What is one of the most important environmental concerns facing our country and the world? If your answer included issues of water quality and availability, then you are correct. Problems relating to water pollution -- including agricultural runoff, acid mine drainage, industrial discharges, floods and water shortages, stream restoration, and inadequate sewage treatment -- are making headlines for their increasing importance as watersheds face growing peril.

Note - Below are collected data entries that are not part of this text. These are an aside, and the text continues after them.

(* ===== verification/DNSStack.v ===== *)
(** * xdns/client: a lookup through all resolvers of a builder

    [Builder.Lookup] calls the resolver at the root, which calls the ones below it through
    the interface [Resolver]: the cache, the resolvers by priority, the last-active lists
    and the servers or the system.  The models of the single resolvers take what is below
    as a function; here the calls are composed and the state of all of them is threaded:
    the lists, the cache, the suspensions and the protector. *)
From S2P Require Import Prelude Text Net IPText LinkedList Protect DNSPriority DNSActive DNSCached DNSDirect DNSBuilder.

Local Open Scope Z_scope.

Section stack.
Context {P : Type} `{!Protector P}.
Context (exchange : Addr → Request → bool → option Msg * option Z) (LookupIPAddr : bytes → sysErr + list bytes).
Local Abbreviation LM := (M (V := lastActiveEntity (R := DirectResolver))).
Local Abbreviation Priority := (PriorityResolver (R := Member)).

(** A call that does not touch the lists; [None] is a panic. *)
Definition lift {A} (o : option A) : LM A := λ h, match o with Some a => Some (a, h) | None => None end.

(** The loop of [LastActiveResolver.Lookup] over its servers. *)
Fixpoint stack_active (fuel : nat) (req : Request) (now : time) (e : option addr) (p : P) : LM (P * option (addr * Response)) :=
  match fuel, e with
  | _, None => mret (p, None)
  | O, Some _ => panic
  | S fuel, Some a =>
      x ← load a;
      d ← lift (Direct_Lookup exchange (la_resolver (e_value x)) req now p);
      match d.2 with
      | inr res => if Successful (Some res) then mret (d.1, Some (a, res)) else n ← Next a; stack_active fuel req now n d.1
      | inl _ => n ← Next a; stack_active fuel req now n d.1
      end
  end.
Definition stack_last (l : nat) (req : Request) (now : time) (p : P) : LM (P * (derr + Response)) := λ h,
  (f ← Front l;
   found ← stack_active (h_new h) req now f p;
   match found.2 with
   | Some (a, res) =>
       f ← Front l;
       if bool_decide (Some a = f) then mret (found.1, inr res) else (_ ← MoveToFront l a; mret (found.1, inr res))
   | None => mret (found.1, inl ErrDNSNoResponse)
   end) h.

Definition stack_member (m : Member) (req : Request) (now : time) (p : P) : LM (P * (derr + Response)) :=
  match m with
  | MLast l => stack_last l req now p
  | MSystem ttl => mret (p, System_Lookup LookupIPAddr ttl req now)
  end.

(** The loop of [PriorityResolver.Lookup]. *)
Fixpoint stack_priority (ps : list nat) (req : Request) (now : time) (r : Priority) (p : P) : LM (Priority * P * (derr + Response)) :=
  match ps with
  | [] => mret (r, p, inl ErrDNSNoResponse)
  | i :: ps =>
      e ← lift (entities r !! i);
      if failureTimeout e <? Sub now (failedAt e) then
        d ← stack_member (resolver e) req now p;
        match d.2 with
        | inr res => mret (r, d.1, inr res)
        | inl err => stack_priority ps req now (if isFailure err then set_failed i now r else r) d.1
        end
      else stack_priority ps req now r p
  end.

Are you concerned about these issues? Do you want to make a difference in how they are resolved? Are you seeking a career with a strong outdoor component? If so, Watershed Management may provide the career path you're seeking. As government agencies and private organizations address these issues, one of the things they will need is properly trained employees who know about watersheds and how to manage them.
Students practicing stream discharge measurement techniques.
Image from USGS
Dr. Jennifer Demchak, the lead instructor in the program, is a specialist in watershed management and has extensive on-the-ground experience. She has owned and operated a successful consulting business which covers all aspects of watershed management ranging from conducting assessments and writing restoration and protection plans to the design and installation of acid mine drainage treatment systems. For further information contact, please contact Dr. Demchak (firstname.lastname@example.org).
Our program in Watershed Management is designed to prepare you for entry-level positions or for graduate school. It is interesting, interdisciplinary and challenging. You will take courses in biology, chemistry, geology, geography and regional planning, as well as the core classes in watershed management (such as, watershed restoration, wetlands, watershed ethics and law, and watershed management policy). In addition, we highly recommend that you complete an internship with a government agency or private organization.
USGS 7.5 minute map
Mansfield University is an especially appropriate location for this program. Why? All of the following are located within our county: diverse water chemistry; acid mine drainage impacted streams and demonstration projects to reduce their effect; varied land uses, bedrock and geologic structure; multiple flood control/water management projects; boundary between glaciated and non-glaciated landscapes; Army Corps of Engineers, U.S. Geological Survey, Pennsylvania Department of Environmental Protection and local watershed groups are all active nearby; part of the Chesapeake Bay watershed, a focus of much research and remedial work; and, nutrient loading of some streams from intense agriculture. In short, our county is an ideal outdoor laboratory for the study of watershed management and the faculty in our department will introduce you to it.